The Hollywood, Fla.-based health system announced several leadership changes earlier this month, including the creation of a chief transformation officer and chief strategy officer. Along with the restructuring was Jeffrey Sturman's promotion from CIO to chief digital officer, a move Memorial Healthcare made to expand its digital innovation and consumerism approaches.  

Memorial Healthcare tapped a third-party consultant about six months ago to assist with its leadership realignment, Mr. Sturman told Becker's Hospital Review. The creation of the chief digital officer, chief strategy officer and chief transformation officer titles is the "three-legged stool" or group of leaders focused on transforming care delivery and pushing a consumer-centric focus for patient populations and the community. 

Under the realignment, Mr. Sturman now reports directly to Memorial Healthcare System President and CEO Aurelio Fernandez. During his time as CIO, he reported to the chief administrative officer, whose title was revamped to chief strategic officer. The health system hopes the shift will better "align strategy, innovation and new ways to effect the care continuum," Mr. Sturman said, adding that his role has expanded to now overseeing IT, clinical engineering and biomed, as well as spearheading solutions to fix the current healthcare access issues. 

"This includes how we manage the intake and access functions of our consumers, and how we connect with them in the most effective, and frankly the easiest, way," he said. "I've been charged with 'OK Jeff, let's expand your role and give you the CDO title because it's a more expansive perspective of interacting with not just the technology but how you're helping to deliver care and being part of that care team in new ways." 

For Mr. Sturman, the shift from CIO to CDO has added responsibilities, including managing all the health system's call centers, for which he is working to create a new organizational structure for employees to consolidate and standardize the process for patients. He is also overseeing the development of the vice president of digital innovation officer, who will oversee Memorial Healthcare's focus on virtual health and remote patient monitoring with the potential addition of a command center to manage patient flow between its hospitals. 

"I view my job as being not all that different from one of our CEOs of the hospital, except I don't have bricks and mortar I'm responsible for," he said. "I have the ability to jump over bricks and mortar and look at ways to deliver care to a group of patients through more modern means like telehealth, RPM and hospital-at-home environments." 

Future of the CIO role 

While Mr. Sturman is moving beyond the CIO title, he noted that many other hospital and health system colleagues' roles have evolved into the chief digital information officer, something he intentionally avoided because of his system's size and complexity. 

"I think our healthcare system is big and complex and requires us to evolve the role of the CIO, or at least for me, evolve this role to become the chief digital officer," he said. "Although I think I own IT and all the other digital and consumerism aspects, I think it's too much for one person to provide an appropriate level of leadership. I can provide it at a high level strategy; operationally, I'm running both of those functions, but I'm building out the digital functions while I'm managing the IT functions." 

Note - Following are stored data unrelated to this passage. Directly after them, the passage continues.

(** A source was given: it is of a volume made of the snapshot. *)
Lemma plugin_restores flag plugins k m d pvc pvName parameters source labels err inner :
  node_plugins flag = Returned plugins ->
  method plugins (PSnapshotRestore k (Some d) pvc pvName parameters) = Some m ->
  exec m inner (Returned (Some source, labels, err)) ->
  err = None /\ backend_restored (dspec_Source (vsd_Spec d)) pvName k source inner.
Proof.
  intros Hplugins Hm He. cbn in Hm.
  destruct (plugins !! k) as [p|] eqn:Hp; [|done]. injection Hm as <-.
  destruct (node_plugins_lookup flag plugins k p Hplugins Hp) as [[-> ->]|[[-> ->]|[[-> ->]|[-> ->]]]];
    cbn in He.
  - unfold HostPathPlugin.SnapshotRestore in He. cbn in He. exec_inv. split; [done|]. by eapply host_restored.
  - unfold AwsEBSPlugin.SnapshotRestore in He. cbn in He. exec_inv.
    rename select (exec (GenerateVolumeName _ _ _) _ _) into Hg. apply GenerateVolumeName_exec in Hg as ->.
    rename select (exec (AwsVolumes.CreateDisk _ _ _) _ _) into Hc.
    apply aws_create_exec in Hc as (request & v & before & after & -> & Hs & -> & Hbefore & Hafter).
    rename select (exec (GetVolumeLabels _) _ _) into Hl.
    apply (exec_only aws_keeps) in Hl; [|apply GetVolumeLabels_keeps].
    rename select (AwsEBSPlugin.apply_parameters _ _ = _) into Ha. apply apply_parameters_snapshot in Ha.
    split; [done|]. rewrite !app_nil_r, app_nil_l, <- fmap_app, <- !app_assoc.
    eapply aws_restored; [done|by rewrite Hs, Ha|done|by apply keeps_app].
  - unfold GcePDPlugin.SnapshotRestore in He. cbn in He. exec_inv.
    all: rename select (exec (CreateDiskFromSnapshot _ _ _ _ _ _ _) _ _) into Hc.
    all: apply gce_create_disk_exec in Hc as (disk & answer & waited & -> & Hname & Hsnap & Hout & Hw).
    all: rename select (exec (GetAutoLabelsForPD _ _ _) _ _) into Hl.
    all: apply (exec_only gce_keeps) in Hl; [|apply GetAutoLabels_keeps].
    + rename select (exec (ChooseZoneForVolume _ _ _) _ _) into Hz. apply ChooseZone_exec in Hz as ->.
      rename select (exec (GetAllZones _) _ _) into Hg.
      apply (exec_only gce_keeps) in Hg; [|apply GetAllZones_keeps].
      split; [done|]. rewrite !app_nil_r, <- !fmap_app, <- ?app_assoc.
      by eapply gce_restored.
    + split; [done|]. rewrite !app_nil_r, <- !fmap_app. by eapply (gce_restored _ _ _ _ _ _ []); [..|constructor| |].
  - unfold CinderPlugin.SnapshotRestore in He. cbn in He.
    unfold Cinder.CreateVolume, volumeService, new_client, v2_createVolume in He. exec_inv.
    split; [done|]. by eapply cinder_restored.
Qed.
(* ===== verification/System.v ===== *)
(** The running controller: the reconciliation loop, the goroutines of the
    goroutine map and the writers of the desired state, interleaved call by
    call over the shared states of the world.

    The answers of the API server, the plugins, the clock and the libraries
    are arbitrary; the calls to the states of the world and to the goroutine
    map are answered by those components.  A panic inside an operation is
    recovered by the goroutine map; a panic of the reconciliation loop ends
    the process ([wait.Until] re-panics after logging). *)

From S2P Require Import Prelude GoStrings Types Cache GoRoutineMap Api Plugin Snapshotter Reconciler Populator Controller Examples.

#[local] Open Scope string_scope.

Abbreviation ctl_prog := (prog (CtlE PluginE) (res unit)).

Record sys := {
  sy_worlds : worlds;
  sy_threads : pool ctl_prog;
  sy_loop : prog (LoopE PluginE) unit;
  sy_crashed : bool;
}.

(** Who moves next, and what the environment answers. *)
Inductive choice :=
| Desire (s : VolumeSnapshot)
| Undesire (snapshotName : string)
| StartRound
| LoopStep (ans : forall X, CtlE PluginE X -> X) (now : Z)
| WorkStep (i : nat) (ans : forall X, CtlE PluginE X -> X) (now : Z).

Section system.
Context `{MapRange} (names : list string).

(** The system of a controller, before its loops start. *)
Definition sys_of (c : snapshotController) : sys :=
  {| sy_worlds := {| dsw := desiredStateOfWorld c; asw := actualStateOfWorld c |};
     sy_threads := Build_pool (runningOperation c) [];
     sy_loop := Done tt; sy_crashed := false |}.

Definition sys_init : sys :=
  {| sy_worlds := {| dsw := DesiredStateOfWorld.NewDesiredStateOfWorld;
                     asw := ActualStateOfWorld.NewActualStateOfWorld |};
     sy_threads := pool_init; sy_loop := Done tt; sy_crashed := false |}.

(** Every new controller starts there. *)
Lemma sys_of_new syncDuration_ :
  always (NewSnapshotController (PE:=PluginE) syncDuration_)
    (fun _ o => exists c, o = Returned c /\ sys_of c = sys_init) [].
Proof. cbn. intros now. by eexists. Qed.

(** The answer to a call of an operation. *)
Definition answer_ctl (ans : forall X, CtlE PluginE X -> X) : handler (CtlE PluginE) worlds :=
  fun X e w =>
    match e with
    | CallWorld e => handle_world _ e w
    | e => (ans _ e, w)
    end.

(** The answer to a call of the loop. *)
Definition answer_loop (ans : forall X, CtlE PluginE X -> X) (now : Z)
    : handler (LoopE PluginE) (worlds * pool ctl_prog) := fun X e st =>
  match e with
  | CallCtl e => let '(x, w') := answer_ctl ans _ e st.1 in (x, (w', st.2))
  | CallOp e =>
      match e in OpE X return X * (worlds * pool ctl_prog) with
      | RunOperation name f =>
          match Run now name (pool_map st.2) with
          | (None, grm') =>
              (None, (st.1, Build_pool grm' ((name, opfunc_body (clients names) f)
                                             :: goroutines st.2)))
          | (Some err, grm') => (Some err, (st.1, Build_pool grm' (goroutines st.2)))
          end
      end
  end.

Definition set_worlds (w : worlds) (s : sys) : sys :=
  {| sy_worlds := w; sy_threads := sy_threads s; sy_loop := sy_loop s; sy_crashed := sy_crashed s |}.
Definition set_loop (p : prog (LoopE PluginE) unit) (s : sys) : sys :=
  {| sy_worlds := sy_worlds s; sy_threads := sy_threads s; sy_loop := p; sy_crashed := sy_crashed s |}.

Mr. Sturman said he expects in one to two years Memorial Healthcare will bring on a new CIO that will report to him. For now, he is focused on continuing to move the needle from an IT perspective, which includes server and network oversight in addition to applications, footprint and cloud, and mobile strategies. 

"A lot of organizations that I talked to recently of our size and bigger will see that both the CIO and CDO roles are important, and many times the CIO will report to the chief digital officer, because I think it's a broader, strategic perspective," Mr. Sturman said. "But it's all about the right person and about how organizations are defining things." 

Memorial Healthcare System comprises six hospitals and is home to more than 14,000 employees.